Blur must have been cursing the cloudless sky. At their own stadium show in London last week, their archetypal English pop had to compete with archetypal English weather, whereas when Sinead O'Connor played Glastonbury on Friday afternoon she had to wear shades. Mind you, she probably would have done anyway. Since she last toured in 1990 she has been reborn as a leather-trousered rock babe - and she looks good on it too, despite the best efforts of a Channel 4 camerman to block my view.
Her music has become equally rough and tough. Her set, mostly taken from last year's superb Universal Mother album, was a gloriously diverse selection, with some a cappella choral harmonising and spellbinding ballads. Mostly, though, she played punchy Celtic funk-rock, pinned down by the stylish precision of the bassist she recruited from Shakespear's Sister. Her voice, as wonderful as ever, trilled like birds in trees are supposed to but never do, and switched with unsettling speed from terrified to terrifying. However sunburnt we were, "Red Football" sent chills up our spines.
After a vegetarian hotdog which would have turned Linda McCartney into a carnivore, it was time to call in on the acoustic tent, where the mystical Mike Scott (formerly of the Waterboys) was strumming r'n'b and Dylan-esque folk songs. Scott, more than anyone, embodies the suspension of disbelief that is the spirit of Glastonbury. He can sing about ghosts, karma and the great god Pan with such conviction - and with a heart as big as his floppy red cap - that he doesn't just manage to get himself through it without chortling, he gets the audience through it too.

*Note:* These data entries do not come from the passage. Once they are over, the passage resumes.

Lemma push_ok st v : slides st ->
  exists st', push st v = Ok st' /\ slides st' /\ view st' = shift_in v (view st).
Proof.
  intros [Hlen Hptr Hmir]. unfold push.
  rewrite zset_ok by (unfold zlen; lia). rewrite res_bind_unfold.
  rewrite zset_ok by (rewrite zlen_insert; unfold zlen; lia). rewrite res_bind_unfold.
  set (mem := <[_ := v]> (<[_ := v]> (_s st))).
  assert (Hmem : length mem = 32%nat) by (unfold mem; by rewrite !length_insert).
  assert (Hl : forall j, mem !! j = if decide (j = Z.to_nat (s st) \/ j = (Z.to_nat (s st) + 16)%nat)
                                   then Some v else _s st !! j).
  { intros j. unfold mem. rewrite Z2Nat.inj_add by lia. change (Z.to_nat 16) with 16%nat.
    destruct (decide _) as [[->| ->]|Hne].
    - rewrite list_lookup_insert_ne by lia. apply list_lookup_insert_eq. lia.
    - apply list_lookup_insert_eq. rewrite length_insert. lia.
    - by rewrite !list_lookup_insert_ne by lia. }
  eexists. split; [reflexivity|]. split.
  - split; cbn [_s s]; [done| |].
    + destruct (Z.eqb_spec (s st + 1) 16); lia.
    + intros j Hj. rewrite !Hl. destruct (Z.eqb_spec (s st + 1) 16); [simpl in Hj; lia|].
      destruct (decide (j = Z.to_nat (s st))) as [->|Hne].
      { rewrite !decide_True by lia. done. }
      rewrite !decide_False by lia. apply Hmir. lia.
  - unfold view, shift_in, window; cbn [_s s r1 r2 r3 reg]. f_equal.
    apply list_eq. intros i. destruct (decide (i < 16)%nat) as [Hi|Hi].
    + rewrite lookup_take_lt, lookup_drop, Hl by done.
      destruct (decide (i = 15)%nat) as [->|Hi15].
      * rewrite lookup_app_r; rewrite length_drop, length_take, length_drop, Hlen; [|lia].
        replace (15 - _)%nat with 0%nat by lia. simpl.
        destruct (Z.eqb_spec (s st + 1) 16); rewrite decide_True by lia; done.
      * rewrite lookup_app_l by (rewrite length_drop, length_take, length_drop, Hlen; lia).
        rewrite lookup_drop, lookup_take_lt, lookup_drop by lia.
        destruct (Z.eqb_spec (s st + 1) 16).
        -- rewrite decide_False by lia. simpl. rewrite Hmir by lia. f_equal. lia.
        -- rewrite decide_False by lia. f_equal. lia.
    + rewrite !lookup_ge_None_2; [done| |].
      * rewrite length_app, length_drop, length_take, length_drop, Hlen. change (length [v]) with 1%nat. lia.
      * rewrite length_take. lia.
Qed.

Lemma feedback_ok st : slides st -> feedback st = Ok (next_word (view st)).
Proof.
  intros Hs. unfold feedback. rewrite !rd_ok by (done || lia). rewrite !res_bind_unfold.
  unfold next_word. rewrite <- MULa_spec, <- DIVa_spec by apply byte_range.
  unfold mret, res_ret. do 2 f_equal. unfold cat4, byte. simpl Z.mul.
  rewrite Z.shiftr_0_r, Z.shiftl_0_l, Z.lor_0_r. done.
Qed.

Lemma lfsr_init_ok st f : slides st ->
  exists st', lfsr_init st f = Ok st' /\ slides st' /\
    view st' = shift_in (Z.lxor (next_word (view st)) f) (view st).
Proof. intros. unfold lfsr_init. rewrite feedback_ok by done. by apply push_ok. Qed.

Lemma lfsr_keystream_ok st : slides st ->
  exists st', lfsr_keystream st = Ok st' /\ slides st' /\ view st' = shift_in (next_word (view st)) (view st).
Proof. intros. unfold lfsr_keystream. rewrite feedback_ok by done. by apply push_ok. Qed.

Lemma clock_fsm_ok st : slides st ->
  exists st', clock_fsm st = Ok ((clock (view st)).1, st') /\ slides st' /\ view st' = (clock (view st)).2.
Proof.
  intros Hs. unfold clock_fsm. rewrite !rd_ok by (done || lia). rewrite !res_bind_unfold.
  eexists. split; [reflexivity|]. split; [by destruct Hs|].
  unfold view, clock; cbn. by rewrite s1_spec, s2_spec.
Qed.

Lemma generate_keystream_step_ok st : slides st ->
  exists st', generate_keystream_step st = Ok ((step (view st)).1, st') /\ slides st' /\
    view st' = (step (view st)).2.
Proof.
  intros Hs. unfold generate_keystream_step.
  destruct (clock_fsm_ok st Hs) as (st1 & -> & Hs1 & Hv1). rewrite res_bind_unfold.
  rewrite rd_ok by (done || lia). rewrite res_bind_unfold.
  destruct (lfsr_keystream_ok st1 Hs1) as (st2 & -> & Hs2 & Hv2). rewrite res_bind_unfold.
  unfold step. rewrite (surjective_pairing (clock (view st))). cbn [fst snd].
  rewrite <- Hv1. eauto.
Qed.

Lemma init_rounds_ok n st : slides st ->
  exists st', init_rounds n st = Ok st' /\ slides st' /\ view st' = initialise n (view st).
Proof.
  revert st. induction n as [|n IH]; intros st Hs; [by exists st|]. cbn [init_rounds initialise].
  destruct (clock_fsm_ok st Hs) as (st1 & -> & Hs1 & Hv1). rewrite res_bind_unfold.
  destruct (lfsr_init_ok st1 (clock (view st)).1 Hs1) as (st2 & -> & Hs2 & Hv2).
  rewrite res_bind_unfold. destruct (IH st2 Hs2) as (st3 & -> & Hs3 & Hv3).
  exists st3. split_and!; [done..|]. rewrite Hv3, Hv2, Hv1.
  by rewrite (surjective_pairing (clock (view st))).
Qed.

Lemma GET32_ok l i : 0 <= i -> i + 4 <= zlen l -> GET32 l i = Ok (word_at l (Z.to_nat i)).
Proof.
  intros Hi Hl. unfold GET32, zlen in *.
  assert (Hg : forall j : nat, (j < 4)%nat ->
    zget l (i + Z.of_nat j) = Ok (nth (Z.to_nat i + j) l 0)).
  { intros j Hj. apply zget_ok. split; [lia|]. rewrite Z2Nat.inj_add, Nat2Z.id, nth_lookup by lia.
    destruct (lookup_lt_is_Some_2 l (Z.to_nat i + j)) as [x Hx]; [lia|]. by rewrite Hx. }
  pose proof (Hg 0%nat ltac:(lia)) as H0. rewrite Z.add_0_r, Nat.add_0_r in H0.
  pose proof (Hg 1%nat ltac:(lia)) as H1. pose proof (Hg 2%nat ltac:(lia)) as H2.
  pose proof (Hg 3%nat ltac:(lia)) as H3.
  change (Z.of_nat 1) with 1 in H1. change (Z.of_nat 2) with 2 in H2.
  change (Z.of_nat 3) with 3 in H3.
  by rewrite H0, H1, H2, H3.
Qed.

(** Whatever the memory held, the initialisation ends in the state of the
    specification. *)
Lemma snow3g_init_ok junk k iv :
  length junk = 32%nat -> length k = 16%nat -> length iv = 16%nat ->
  exists st, snow3g_init junk k iv = Ok st /\ slides st /\
    view st = (step (initialise 32 (start k iv))).2.
Proof.
  intros Hj Hk Hiv. unfold snow3g_init.
  rewrite !GET32_ok by (unfold zlen; lia). rewrite !res_bind_unfold.
  set (l := load _ _ _ _ _ _ _ _).
  assert (Hl : length l = 16%nat) by reflexivity.
  rewrite zwrite_ok by (unfold zlen; lia). rewrite res_bind_unfold.
  replace (Z.to_nat (0 + zlen l)) with 16%nat by (unfold zlen; rewrite Hl; lia).
  destruct (init_rounds_ok 32 {| _s := l ++ drop 16 junk; s := 0; r1 := 0; r2 := 0; r3 := 0 |})
    as (st1 & Hst1 & Hs1 & Hv1).
  { split; cbn [_s s]; [|lia|simpl; lia]. rewrite length_app, length_drop. lia. }
  change (Z.to_nat 0) with 0%nat. rewrite take_0, app_nil_l, Hst1, res_bind_unfold.
  destruct (clock_fsm_ok st1 Hs1) as (st2 & -> & Hs2 & Hv2). rewrite res_bind_unfold.
  destruct (lfsr_keystream_ok st2 Hs2) as (st3 & -> & Hs3 & Hv3).
  exists st3. split_and!; [done..|].
  assert (view st1 = initialise 32 (start k iv)) as <-.
  { rewrite Hv1. f_equal. }
  rewrite Hv3, Hv2. unfold step. by rewrite (surjective_pairing (clock (view st1))).
Qed.

Lemma keystream_words_ok n st : slides st -> keystream_words n st = Ok (stream n (view st)).
Proof.
  revert st. induction n as [|n IH]; intros st Hs; [done|]. cbn [keystream_words stream].
  destruct (generate_keystream_step_ok st Hs) as (st1 & -> & Hs1 & Hv1). rewrite res_bind_unfold.
  rewrite IH by done. rewrite Hv1. by rewrite (surjective_pairing (step (view st))).
Qed.

Lemma length_stream n st : length (stream n st) = n.
Proof.
  revert st. induction n as [|n IH]; intros st; [done|]. cbn [stream].
  rewrite (surjective_pairing (step st)). simpl. by rewrite IH.
Qed.

Lemma permute_key_ok key : length key = 16%nat -> permute_key key = Ok (load_key key).
Proof. intros. unfold permute_key. by rewrite !zslice_ok by (unfold zlen; lia). Qed.

Lemma length_load_key key : length key = 16%nat -> length (load_key key) = 16%nat.
Proof. intros. unfold load_key. rewrite !length_app, !length_take, !length_drop. lia. Qed.

Lemma length_be_bytes_concat l : length (concat (map be_bytes l)) = (4 * length l)%nat.
Proof. induction l as [|z l IH]; [done|]. simpl. rewrite IH. lia. Qed.

Lemma snow3g_ciphering_ok junk count bearer direction key data :
  length junk = 32%nat -> length key = 16%nat ->
  snow3g_ciphering junk count bearer direction key data = Ok (f8 count bearer direction key data).
Proof.
  intros Hj Hk. unfold snow3g_ciphering. rewrite permute_key_ok by done. rewrite res_bind_unfold.
  destruct (snow3g_init_ok junk (load_key key) (cipher_iv count bearer direction))
    as (st & -> & Hs & Hv); [done|by apply length_load_key|done|].
  rewrite res_bind_unfold, keystream_words_ok by done. rewrite res_bind_unfold, Hv. done.
Qed.

Lemma keystream_long count bearer direction key (data : list Z) :
  (length data <= length (concat (map be_bytes
    (keystream (Z.to_nat ((zlen data + 3) / 4)) (load_key key)
       (cipher_iv count bearer direction)))))%nat.
Proof.
  rewrite length_be_bytes_concat. unfold keystream. rewrite length_stream. unfold zlen. zmod.
Qed.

Earlier on (and also appearing on Saturday and Sunday), were San Francisco's Spearhead, whom I saw on Wednesday at the Subterrania, a west-London club so named because a motorway flyover rests on its roof.
This slinky funk band are led by Michael Franti, the Gil Scot Heron of his generation and a man of many contradictions. For starters, he is a gentle giant - a man so tall that when he jumps up and down to the group's loping, Isaac-Hazy beat, he almost puts his head through the ceiling and into the path of oncoming traffic.
Another contradiction is that he can rap and be sensitive at the same time. In "Hole in the Bucket" he vacillates over whether to give a beggar his spare change: "What's gonna happen if I give the man a dime? I don't want to pay for another brother's wine." Doubt and confusion are words that have been torn out of the dictionaries of most Californian rappers. On "Positive" he anxiously awaits the results of an Aids test: "Was it really that magic, the times I didn't use a prophylactic?"
Add lyrics like this to the pantomime sing-a-longs, the Monkee business ("and people say we're funking around") and his sidekick's George Clinton- style coat of many colours, and you've got another contradiction for Franti's endless legs to stride over: just because he's being serious doesn't mean he can't be funny.